What the exercise asks: Output all records below verbatim.

++++ Supplied records ++++

(** X25: the weekly Gmail summary is never scheduled weekly.
    [weekday_map] turns the day of [/emailsummary weekly on DAY at
    H[:MM][am|pm]] into a two-letter iCalendar day code, and the parser hands
    that code to [CronTrigger] as it is.  [CronTrigger] names the days mon to
    sun and refuses the code (the hypothesis), so the parser resolves no
    trigger: for every day name of the pattern and every hour and minute it
    can capture, the handler returns normally, the stored rule is the weekly
    one, the job of the new task is the one-shot fallback at now + 60
    seconds, and the user is told the weekly summary was scheduled. *)
Theorem weekly_summary_schedule chat_id day_token hour0 minute_ ampm w :
  (∀ d h m, d ∈ rrule_day_codes → cron_accepts d h m = false) →
  day_token ∈ weekday_map.*1 →
  0 ≤ hour0 → 0 ≤ minute_ →
  let h := to_24h hour0 ampm in
  let d := byday_of day_token in
  let tid := lastrowid (task w) + 1 in
  ∃ w', email_summary_weekly chat_id day_token hour0 minute_ ampm w = (Ok tt, w')
        ∧ (day_token, d) ∈ weekday_map
        ∧ d ∈ rrule_day_codes
        ∧ row_schedule_rule <$> last (task w')
          = Some (Some (summary_rrule (Some d) h minute_))
        ∧ job_trigger <$> jobs w' !! job_id_of tid = Some (DateTrigger (clock w + 60))
        ∧ last (outbox w')
          = Some (chat_id,
                  "✅ Scheduled weekly Gmail summary on " +:+ PyStr.capitalize day_token
                    +:+ " at " +:+ pad2 h +:+ ":" +:+ pad2 minute_
                    +:+ ". (task id=" +:+ pretty tid +:+ ")").
Proof.
  intros Hrefuse Hday Hh Hm h d tid. unfold email_summary_weekly. unfold mbind, M_bind.
  rewrite persist_spec. fold tid. fold h. fold d.
  cbn [schedule_rule default option_rect]. unfold id.
  rewrite (resolve_summary_rule (Some d) h minute_ (clock w))
    by (try apply to_24h_nonneg; done || by apply byday_of_known).
  cbn [default option_rect]. unfold id.
  rewrite (Hrefuse d h minute_) by (by apply byday_of_code).
  unfold tid at 1. rewrite truthy_fresh_id. fold tid.
  eexists. split; [done|].
  cbn [jobs outbox task send_message snd set_outbox set_jobs set_task].
  rewrite lookup_insert_eq, !last_snoc.
  split; [by apply byday_of_known|]. split; [by apply byday_of_code|]. done.
Qed.

End Scheduling.

(** ** Properties of the code around the scheduler *)

(** X14: a non-empty rule leaves [normalize_rrule] with the [RRULE:] prefix,
    so the parser's prefix guard never turns a normalised rule away; the
    empty rule is returned as it is. *)
Theorem normalize_rrule_prefixed rr :
  if PyStr.truthy rr
  then PyStr.startswith (normalize_rrule rr) "RRULE:" = true
  else normalize_rrule rr = rr.
Proof.
  destruct rr as [|c rr]; [done|]. unfold normalize_rrule.
  cbn [PyStr.truthy negb]. cbv iota.
  match goal with |- context [re_sub_until ?x] => set (y := re_sub_until x) end.
  destruct (PyStr.startswith y "RRULE:") eqn:Hy; simpl negb; cbv iota; [done|].
  clearbody y. unfold PyStr.startswith. simpl. by destruct y.
Qed.

Lemma filter_disable_other rid rows :
  List.filter (λ r, negb (row_id r =? rid)) (map (disable_row rid) rows)
  = List.filter (λ r, negb (row_id r =? rid)) rows.
Proof.
  induction rows as [|r rows IH]; [done|]. cbn [map List.filter].
  unfold disable_row at 1 2. destruct (decide (row_id r = rid)) as [Hr | Hr].
  - cbn [row_id]. replace (row_id r =? rid) with true by (symmetry; lia).
    simpl. apply IH.
  - replace (row_id r =? rid) with false by (symmetry; lia).
    simpl. by rewrite IH.
Qed.

(** X15: [/delete_reminder n] returns normally for every integer n.  When
    n is a 64-bit integer it disables every row with id n, removes the job of
    n, leaves every other row and job as it was, and answers that the
    reminder was deleted, also when no task with id n exists.  For any other
    n the database refuses the id: nothing changes and the answer is that the
    reminder could not be deleted. *)
Theorem delete_reminder_disables_and_unschedules chat_id text cmd arg rest rid w :
  PyStr.words text = cmd :: arg :: rest →
  py_int arg = Ok rid →
  if sqlite_int rid then
    ∃ w', delete_reminder_command chat_id text w = (Ok tt, w')
          ∧ jobs w' !! job_id_of rid = None
          ∧ (∀ id, id ≠ job_id_of rid → jobs w' !! id = jobs w !! id)
          ∧ (∀ r, r ∈ task w' → row_id r = rid → row_enabled r = 0)
          ∧ List.filter (λ r, negb (row_id r =? rid)) (task w')
            = List.filter (λ r, negb (row_id r =? rid)) (task w)
          ∧ length (task w') = length (task w)
          ∧ outbox w'
            = (outbox w ++ [(chat_id, "✅ Reminder *" +:+ pretty rid
                                        +:+ "* deleted successfully.")])%list
  else
    delete_reminder_command chat_id text w
    = (Ok tt,
       set_outbox (λ o, (o ++ [(chat_id, "⚠️ Could not delete reminder " +:+ pretty rid
                                           +:+ ": " +:+ str_exn OverflowError)])%list) w).
Proof.
  intros Hwords Hint. destruct (sqlite_int rid) eqn:Hrid.
  - rewrite (delete_reminder_spec _ _ _ _ _ _ _ Hwords Hint Hrid).
    eexists. split; [done|]. cbn [jobs task outbox set_outbox set_jobs set_task].
    split; [apply lookup_delete_eq|].
    split; [intros id Hid; by apply lookup_delete_ne|].
    split; [intros r; apply disabled_rows_not_enabled|].
    split; [apply filter_disable_other | by rewrite length_map].
  - by apply (delete_reminder_overflow _ _ cmd arg rest).
Qed.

++++

Reply:
(** X25: the weekly Gmail summary is never scheduled weekly.
    [weekday_map] turns the day of [/emailsummary weekly on DAY at
    H[:MM][am|pm]] into a two-letter iCalendar day code, and the parser hands
    that code to [CronTrigger] as it is.  [CronTrigger] names the days mon to
    sun and refuses the code (the hypothesis), so the parser resolves no
    trigger: for every day name of the pattern and every hour and minute it
    can capture, the handler returns normally, the stored rule is the weekly
    one, the job of the new task is the one-shot fallback at now + 60
    seconds, and the user is told the weekly summary was scheduled. *)
Theorem weekly_summary_schedule chat_id day_token hour0 minute_ ampm w :
  (∀ d h m, d ∈ rrule_day_codes → cron_accepts d h m = false) →
  day_token ∈ weekday_map.*1 →
  0 ≤ hour0 → 0 ≤ minute_ →
  let h := to_24h hour0 ampm in
  let d := byday_of day_token in
  let tid := lastrowid (task w) + 1 in
  ∃ w', email_summary_weekly chat_id day_token hour0 minute_ ampm w = (Ok tt, w')
        ∧ (day_token, d) ∈ weekday_map
        ∧ d ∈ rrule_day_codes
        ∧ row_schedule_rule <$> last (task w')
          = Some (Some (summary_rrule (Some d) h minute_))
        ∧ job_trigger <$> jobs w' !! job_id_of tid = Some (DateTrigger (clock w + 60))
        ∧ last (outbox w')
          = Some (chat_id,
                  "✅ Scheduled weekly Gmail summary on " +:+ PyStr.capitalize day_token
                    +:+ " at " +:+ pad2 h +:+ ":" +:+ pad2 minute_
                    +:+ ". (task id=" +:+ pretty tid +:+ ")").
Proof.
  intros Hrefuse Hday Hh Hm h d tid. unfold email_summary_weekly. unfold mbind, M_bind.
  rewrite persist_spec. fold tid. fold h. fold d.
  cbn [schedule_rule default option_rect]. unfold id.
  rewrite (resolve_summary_rule (Some d) h minute_ (clock w))
    by (try apply to_24h_nonneg; done || by apply byday_of_known).
  cbn [default option_rect]. unfold id.
  rewrite (Hrefuse d h minute_) by (by apply byday_of_code).
  unfold tid at 1. rewrite truthy_fresh_id. fold tid.
  eexists. split; [done|].
  cbn [jobs outbox task send_message snd set_outbox set_jobs set_task].
  rewrite lookup_insert_eq, !last_snoc.
  split; [by apply byday_of_known|]. split; [by apply byday_of_code|]. done.
Qed.

End Scheduling.

(** ** Properties of the code around the scheduler *)

(** X14: a non-empty rule leaves [normalize_rrule] with the [RRULE:] prefix,
    so the parser's prefix guard never turns a normalised rule away; the
    empty rule is returned as it is. *)
Theorem normalize_rrule_prefixed rr :
  if PyStr.truthy rr
  then PyStr.startswith (normalize_rrule rr) "RRULE:" = true
  else normalize_rrule rr = rr.
Proof.
  destruct rr as [|c rr]; [done|]. unfold normalize_rrule.
  cbn [PyStr.truthy negb]. cbv iota.
  match goal with |- context [re_sub_until ?x] => set (y := re_sub_until x) end.
  destruct (PyStr.startswith y "RRULE:") eqn:Hy; simpl negb; cbv iota; [done|].
  clearbody y. unfold PyStr.startswith. simpl. by destruct y.
Qed.

Lemma filter_disable_other rid rows :
  List.filter (λ r, negb (row_id r =? rid)) (map (disable_row rid) rows)
  = List.filter (λ r, negb (row_id r =? rid)) rows.
Proof.
  induction rows as [|r rows IH]; [done|]. cbn [map List.filter].
  unfold disable_row at 1 2. destruct (decide (row_id r = rid)) as [Hr | Hr].
  - cbn [row_id]. replace (row_id r =? rid) with true by (symmetry; lia).
    simpl. apply IH.
  - replace (row_id r =? rid) with false by (symmetry; lia).
    simpl. by rewrite IH.
Qed.

(** X15: [/delete_reminder n] returns normally for every integer n.  When
    n is a 64-bit integer it disables every row with id n, removes the job of
    n, leaves every other row and job as it was, and answers that the
    reminder was deleted, also when no task with id n exists.  For any other
    n the database refuses the id: nothing changes and the answer is that the
    reminder could not be deleted. *)
Theorem delete_reminder_disables_and_unschedules chat_id text cmd arg rest rid w :
  PyStr.words text = cmd :: arg :: rest →
  py_int arg = Ok rid →
  if sqlite_int rid then
    ∃ w', delete_reminder_command chat_id text w = (Ok tt, w')
          ∧ jobs w' !! job_id_of rid = None
          ∧ (∀ id, id ≠ job_id_of rid → jobs w' !! id = jobs w !! id)
          ∧ (∀ r, r ∈ task w' → row_id r = rid → row_enabled r = 0)
          ∧ List.filter (λ r, negb (row_id r =? rid)) (task w')
            = List.filter (λ r, negb (row_id r =? rid)) (task w)
          ∧ length (task w') = length (task w)
          ∧ outbox w'
            = (outbox w ++ [(chat_id, "✅ Reminder *" +:+ pretty rid
                                        +:+ "* deleted successfully.")])%list
  else
    delete_reminder_command chat_id text w
    = (Ok tt,
       set_outbox (λ o, (o ++ [(chat_id, "⚠️ Could not delete reminder " +:+ pretty rid
                                           +:+ ": " +:+ str_exn OverflowError)])%list) w).
Proof.
  intros Hwords Hint. destruct (sqlite_int rid) eqn:Hrid.
  - rewrite (delete_reminder_spec _ _ _ _ _ _ _ Hwords Hint Hrid).
    eexists. split; [done|]. cbn [jobs task outbox set_outbox set_jobs set_task].
    split; [apply lookup_delete_eq|].
    split; [intros id Hid; by apply lookup_delete_ne|].
    split; [intros r; apply disabled_rows_not_enabled|].
    split; [apply filter_disable_other | by rewrite length_map].
  - by apply (delete_reminder_overflow _ _ cmd arg rest).
Qed.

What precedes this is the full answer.